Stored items
_ _ _ _

Lemma check_detect_ok pkg rules k0 done e st st' : detects_ok pkg rules k0 done st → check_detect pkg rules st e = Ok st' →
  detects_ok pkg rules k0 (done ++ [e]) st'.
Proof.
  intros [H1 H2 H3 H4 HE H5 H6] Hc. destruct st as [[kinds ids] owners], e as [id d]. cbn [fst snd] in *.
  unfold check_detect in Hc. apply bind_Ok in Hc as (kinds' & (Hk & -> & Hle)%claim_ok & Hc).
  apply fail_if_ok in Hc as [_ Hc]. apply bind_Ok in Hc as (seen0 & Hlog & Hc). apply fail_if_ok in Hc as [Hmode Hc].
  apply bind_Ok in Hc as (ids' & Hr & Hc). apply bind_Ok in Hc as (owners' & Ho & Hc). injection Hc as <-.
  apply detect_rules_ok in Hr as (R1 & R2 & R3).
  assert (id ∉ done.*1) as Hnew.
  { intros Hin. rewrite (proj2 (H4 id)) in Hk; [done|by right]. }
  constructor; cbn [fst snd].
  - intros id' d' [Hin|Hin]%elem_of_app; [by eapply H1|]. apply list_elem_of_singleton in Hin as [= -> ->]. constructor.
    + intros r Hr. destruct (R2 r Hr) as (V1 & V2 & V3). rewrite H6 in V2. split_and!; [done|tauto|done].
    + by eapply detect_overlays_ok.
    + intros Hm. destruct (contains _ (ICSRules pkg)) eqn:He; [by apply is_some_false in Hmode|].
      apply contains_false in He. destruct He. rewrite !elem_of_cons. tauto.
    + by eapply log_targets_ok.
  - rewrite fmap_app. apply NoDup_app. split_and!; [done| |apply NoDup_singleton]. intros x Hx He.
    apply list_elem_of_singleton in He as ->. done.
  - by transitivity kinds.
  - intros a. rewrite fmap_app, elem_of_app. cbn [fmap list_fmap fst]. rewrite list_elem_of_singleton.
    destruct (decide (a = id)) as [->|Ha]; [rewrite lookup_insert_eq; tauto|]. rewrite lookup_insert_ne by done. rewrite H4. tauto.
  - intros a. destruct (decide (a = id)) as [->|Ha]; [by rewrite lookup_insert_eq|]. rewrite lookup_insert_ne by done. apply HE.
  - rewrite observed_snoc. apply NoDup_app. split_and!; [done| |done].
    intros x Hx (r & -> & Hr)%list_elem_of_fmap. destruct (R2 r Hr) as (_ & V2 & _). rewrite H6 in V2. tauto.
  - intros x. rewrite R3, H6, observed_snoc, elem_of_app. cbn [snd]. tauto.
Qed.

Lemma check_detects_ok pkg rules k0 l st : foldM (check_detect pkg rules) (k0, (map_to_list rules).*1, []) l = Ok st →
  detects_ok pkg rules k0 l st.
Proof.
  apply foldM_ind.
  - constructor; cbn [fst snd].
    + intros id d Hin. by apply elem_of_nil in Hin.
    + constructor.
    + done.
    + intros a. split; [by left|]. by intros [|Ha%elem_of_nil].
    + done.
    + constructor.
    + intros id. split.
      * intros ([k v] & -> & Hin)%list_elem_of_fmap. left. apply elem_of_map_to_list in Hin. by exists v.
      * intros [[v Hv]|Hx%elem_of_nil]; [|done]. apply list_elem_of_fmap. exists (id, v). split; [done|]. by apply elem_of_map_to_list.
  - intros done e s s' Hs _. by apply check_detect_ok.
Qed.
(* ===== verification/Manifest.v ===== *)
(** * Package manifests (backend/internal/manifest)

    The deployment manifest of a range package and the checks that the backend
    and the linter run on it: the manifest against itself ([Validate]), against
    the platform's and the package's Compose models, against the curriculum's
    topology, and the two modes of a package against each other.

    A problem or an error is the format and the arguments of the source's
    [fmt.Sprintf] or [fmt.Errorf].  A Go map is the list of its entries, with
    distinct keys, in the order an iteration happens to take; a map built by
    the code is a [gmap].  Decoding JSON and YAML is not modelled: a Compose
    model, a policy and a YAML file are their decoded trees.  [url.Parse], the
    files of the package and the working directory are parameters. *)
From S2P Require Import Prelude GoLib GoText NetIP Policy.
From stdpp Require Import pretty.

#[local] Open Scope string_scope.
#[local] Open Scope Z_scope.
(* ===== verification/ManifestCompose.v ===== *)
(** * Manifests against Compose models and the topology (backend/internal/manifest)

    The checks that compare a package manifest with what surrounds it: the
    platform's and the package's Compose models as `docker compose config`
    normalises them ([CheckPlatform], [CheckCompose]), the raw Compose file
    ([checkRawCompose]), the curriculum's topology ([CheckTopology]), the
    firewall's interface names ([CheckFirewallInterfaces]), the two modes of a
    package ([checkCrossMode]) and two packages ([CheckCrossPackage]).

    A decoded JSON document is its tree; an object decoded into a Go map has
    distinct keys, in the order an iteration happens to take.  Decoding itself,
    the working directory and the YAML parser are parameters; where the code
    wraps a decoding error, the model passes it on as it is. *)
From S2P Require Import Prelude GoLib GoText NetIP Policy Manifest.
From stdpp Require Import pretty.

#[local] Open Scope string_scope.
#[local] Open Scope Z_scope.

(** ** Compose models *)
Record composeAttachment : Type := mkAttachment { A_IPv4 : string; InterfaceName : string }.
Record composeVolume : Type := mkVolume { V_Type : string; V_Source : string; V_Target : string }.
Record composeService : Type := mkComposeService {
  ContainerName : string; CS_Networks : list (string * composeAttachment);
  Ports : list string;  (** the [host_ip] of each published port *)
  CS_Volumes : list composeVolume
}.
(** [IPAM] is the configuration list of a non-nil [ipam]: subnet and gateway. *)
Record composeNetwork : Type := mkComposeNetwork {
  CN_Name : string; External : bool; Internal : bool; IPAM : option (list (string * string))
}.
Record composeModel : Type := mkModel {
  ProjectName : string; CM_Services : list (string * composeService); CM_Networks : list (string * composeNetwork);
  CM_Volumes : list (string * json); ServicesRaw : list (string * list (string * json))
}.
Definition no_attachment : composeAttachment := mkAttachment "" "".

Definition networkIPAM (n : composeNetwork) : string * string * bool :=
  match IPAM n with
  | Some [(subnet, gateway)] => (subnet, gateway, negb (is_empty subnet) && negb (is_empty gateway))
  | _ => ("", "", false)
  end.

(** [object[key].(map[string]any)], with an empty map where there is none. *)
Definition as_map (v : option json) : option (list (string * json)) :=
  match v with Some (JObj l) => Some l | _ => None end.
Definition mapValue (object : list (string * json)) (key : string) : list (string * json) :=
  default [] (as_map (entry key object)).
Definition stringValue (v : option json) : string := match v with Some (JStr s) => s | _ => "" end.

(** ** Decoding *)
Section Decode.
Context {doc : Type}.
(** [json.Unmarshal] into the model's fields, and [Decode] into a [map[string]any]
    with [UseNumber], nil for the document `null`. *)
Context (unmarshal_model : doc → string + composeModel) (decode_any : doc → string + option (list (string * json))).

Definition decodeJSONMap (data : doc) : M (list (string * json)) :=
  match decode_any data with
  | inl e => Err (Problem "%w" [e])
  | inr None => Err (Problem "normalized Compose must be a JSON object" [])
  | inr (Some l) => Ok l
  end.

_ _ _ _

Task description: Could the entries above be output once more, exactly as they are?

Written answer:
Lemma check_detect_ok pkg rules k0 done e st st' : detects_ok pkg rules k0 done st → check_detect pkg rules st e = Ok st' →
  detects_ok pkg rules k0 (done ++ [e]) st'.
Proof.
  intros [H1 H2 H3 H4 HE H5 H6] Hc. destruct st as [[kinds ids] owners], e as [id d]. cbn [fst snd] in *.
  unfold check_detect in Hc. apply bind_Ok in Hc as (kinds' & (Hk & -> & Hle)%claim_ok & Hc).
  apply fail_if_ok in Hc as [_ Hc]. apply bind_Ok in Hc as (seen0 & Hlog & Hc). apply fail_if_ok in Hc as [Hmode Hc].
  apply bind_Ok in Hc as (ids' & Hr & Hc). apply bind_Ok in Hc as (owners' & Ho & Hc). injection Hc as <-.
  apply detect_rules_ok in Hr as (R1 & R2 & R3).
  assert (id ∉ done.*1) as Hnew.
  { intros Hin. rewrite (proj2 (H4 id)) in Hk; [done|by right]. }
  constructor; cbn [fst snd].
  - intros id' d' [Hin|Hin]%elem_of_app; [by eapply H1|]. apply list_elem_of_singleton in Hin as [= -> ->]. constructor.
    + intros r Hr. destruct (R2 r Hr) as (V1 & V2 & V3). rewrite H6 in V2. split_and!; [done|tauto|done].
    + by eapply detect_overlays_ok.
    + intros Hm. destruct (contains _ (ICSRules pkg)) eqn:He; [by apply is_some_false in Hmode|].
      apply contains_false in He. destruct He. rewrite !elem_of_cons. tauto.
    + by eapply log_targets_ok.
  - rewrite fmap_app. apply NoDup_app. split_and!; [done| |apply NoDup_singleton]. intros x Hx He.
    apply list_elem_of_singleton in He as ->. done.
  - by transitivity kinds.
  - intros a. rewrite fmap_app, elem_of_app. cbn [fmap list_fmap fst]. rewrite list_elem_of_singleton.
    destruct (decide (a = id)) as [->|Ha]; [rewrite lookup_insert_eq; tauto|]. rewrite lookup_insert_ne by done. rewrite H4. tauto.
  - intros a. destruct (decide (a = id)) as [->|Ha]; [by rewrite lookup_insert_eq|]. rewrite lookup_insert_ne by done. apply HE.
  - rewrite observed_snoc. apply NoDup_app. split_and!; [done| |done].
    intros x Hx (r & -> & Hr)%list_elem_of_fmap. destruct (R2 r Hr) as (_ & V2 & _). rewrite H6 in V2. tauto.
  - intros x. rewrite R3, H6, observed_snoc, elem_of_app. cbn [snd]. tauto.
Qed.

Lemma check_detects_ok pkg rules k0 l st : foldM (check_detect pkg rules) (k0, (map_to_list rules).*1, []) l = Ok st →
  detects_ok pkg rules k0 l st.
Proof.
  apply foldM_ind.
  - constructor; cbn [fst snd].
    + intros id d Hin. by apply elem_of_nil in Hin.
    + constructor.
    + done.
    + intros a. split; [by left|]. by intros [|Ha%elem_of_nil].
    + done.
    + constructor.
    + intros id. split.
      * intros ([k v] & -> & Hin)%list_elem_of_fmap. left. apply elem_of_map_to_list in Hin. by exists v.
      * intros [[v Hv]|Hx%elem_of_nil]; [|done]. apply list_elem_of_fmap. exists (id, v). split; [done|]. by apply elem_of_map_to_list.
  - intros done e s s' Hs _. by apply check_detect_ok.
Qed.
(* ===== verification/Manifest.v ===== *)
(** * Package manifests (backend/internal/manifest)

    The deployment manifest of a range package and the checks that the backend
    and the linter run on it: the manifest against itself ([Validate]), against
    the platform's and the package's Compose models, against the curriculum's
    topology, and the two modes of a package against each other.

    A problem or an error is the format and the arguments of the source's
    [fmt.Sprintf] or [fmt.Errorf].  A Go map is the list of its entries, with
    distinct keys, in the order an iteration happens to take; a map built by
    the code is a [gmap].  Decoding JSON and YAML is not modelled: a Compose
    model, a policy and a YAML file are their decoded trees.  [url.Parse], the
    files of the package and the working directory are parameters. *)
From S2P Require Import Prelude GoLib GoText NetIP Policy.
From stdpp Require Import pretty.

#[local] Open Scope string_scope.
#[local] Open Scope Z_scope.
(* ===== verification/ManifestCompose.v ===== *)
(** * Manifests against Compose models and the topology (backend/internal/manifest)

    The checks that compare a package manifest with what surrounds it: the
    platform's and the package's Compose models as `docker compose config`
    normalises them ([CheckPlatform], [CheckCompose]), the raw Compose file
    ([checkRawCompose]), the curriculum's topology ([CheckTopology]), the
    firewall's interface names ([CheckFirewallInterfaces]), the two modes of a
    package ([checkCrossMode]) and two packages ([CheckCrossPackage]).

    A decoded JSON document is its tree; an object decoded into a Go map has
    distinct keys, in the order an iteration happens to take.  Decoding itself,
    the working directory and the YAML parser are parameters; where the code
    wraps a decoding error, the model passes it on as it is. *)
From S2P Require Import Prelude GoLib GoText NetIP Policy Manifest.
From stdpp Require Import pretty.

#[local] Open Scope string_scope.
#[local] Open Scope Z_scope.

(** ** Compose models *)
Record composeAttachment : Type := mkAttachment { A_IPv4 : string; InterfaceName : string }.
Record composeVolume : Type := mkVolume { V_Type : string; V_Source : string; V_Target : string }.
Record composeService : Type := mkComposeService {
  ContainerName : string; CS_Networks : list (string * composeAttachment);
  Ports : list string;  (** the [host_ip] of each published port *)
  CS_Volumes : list composeVolume
}.
(** [IPAM] is the configuration list of a non-nil [ipam]: subnet and gateway. *)
Record composeNetwork : Type := mkComposeNetwork {
  CN_Name : string; External : bool; Internal : bool; IPAM : option (list (string * string))
}.
Record composeModel : Type := mkModel {
  ProjectName : string; CM_Services : list (string * composeService); CM_Networks : list (string * composeNetwork);
  CM_Volumes : list (string * json); ServicesRaw : list (string * list (string * json))
}.
Definition no_attachment : composeAttachment := mkAttachment "" "".

Definition networkIPAM (n : composeNetwork) : string * string * bool :=
  match IPAM n with
  | Some [(subnet, gateway)] => (subnet, gateway, negb (is_empty subnet) && negb (is_empty gateway))
  | _ => ("", "", false)
  end.

(** [object[key].(map[string]any)], with an empty map where there is none. *)
Definition as_map (v : option json) : option (list (string * json)) :=
  match v with Some (JObj l) => Some l | _ => None end.
Definition mapValue (object : list (string * json)) (key : string) : list (string * json) :=
  default [] (as_map (entry key object)).
Definition stringValue (v : option json) : string := match v with Some (JStr s) => s | _ => "" end.

(** ** Decoding *)
Section Decode.
Context {doc : Type}.
(** [json.Unmarshal] into the model's fields, and [Decode] into a [map[string]any]
    with [UseNumber], nil for the document `null`. *)
Context (unmarshal_model : doc → string + composeModel) (decode_any : doc → string + option (list (string * json))).

Definition decodeJSONMap (data : doc) : M (list (string * json)) :=
  match decode_any data with
  | inl e => Err (Problem "%w" [e])
  | inr None => Err (Problem "normalized Compose must be a JSON object" [])
  | inr (Some l) => Ok l
  end.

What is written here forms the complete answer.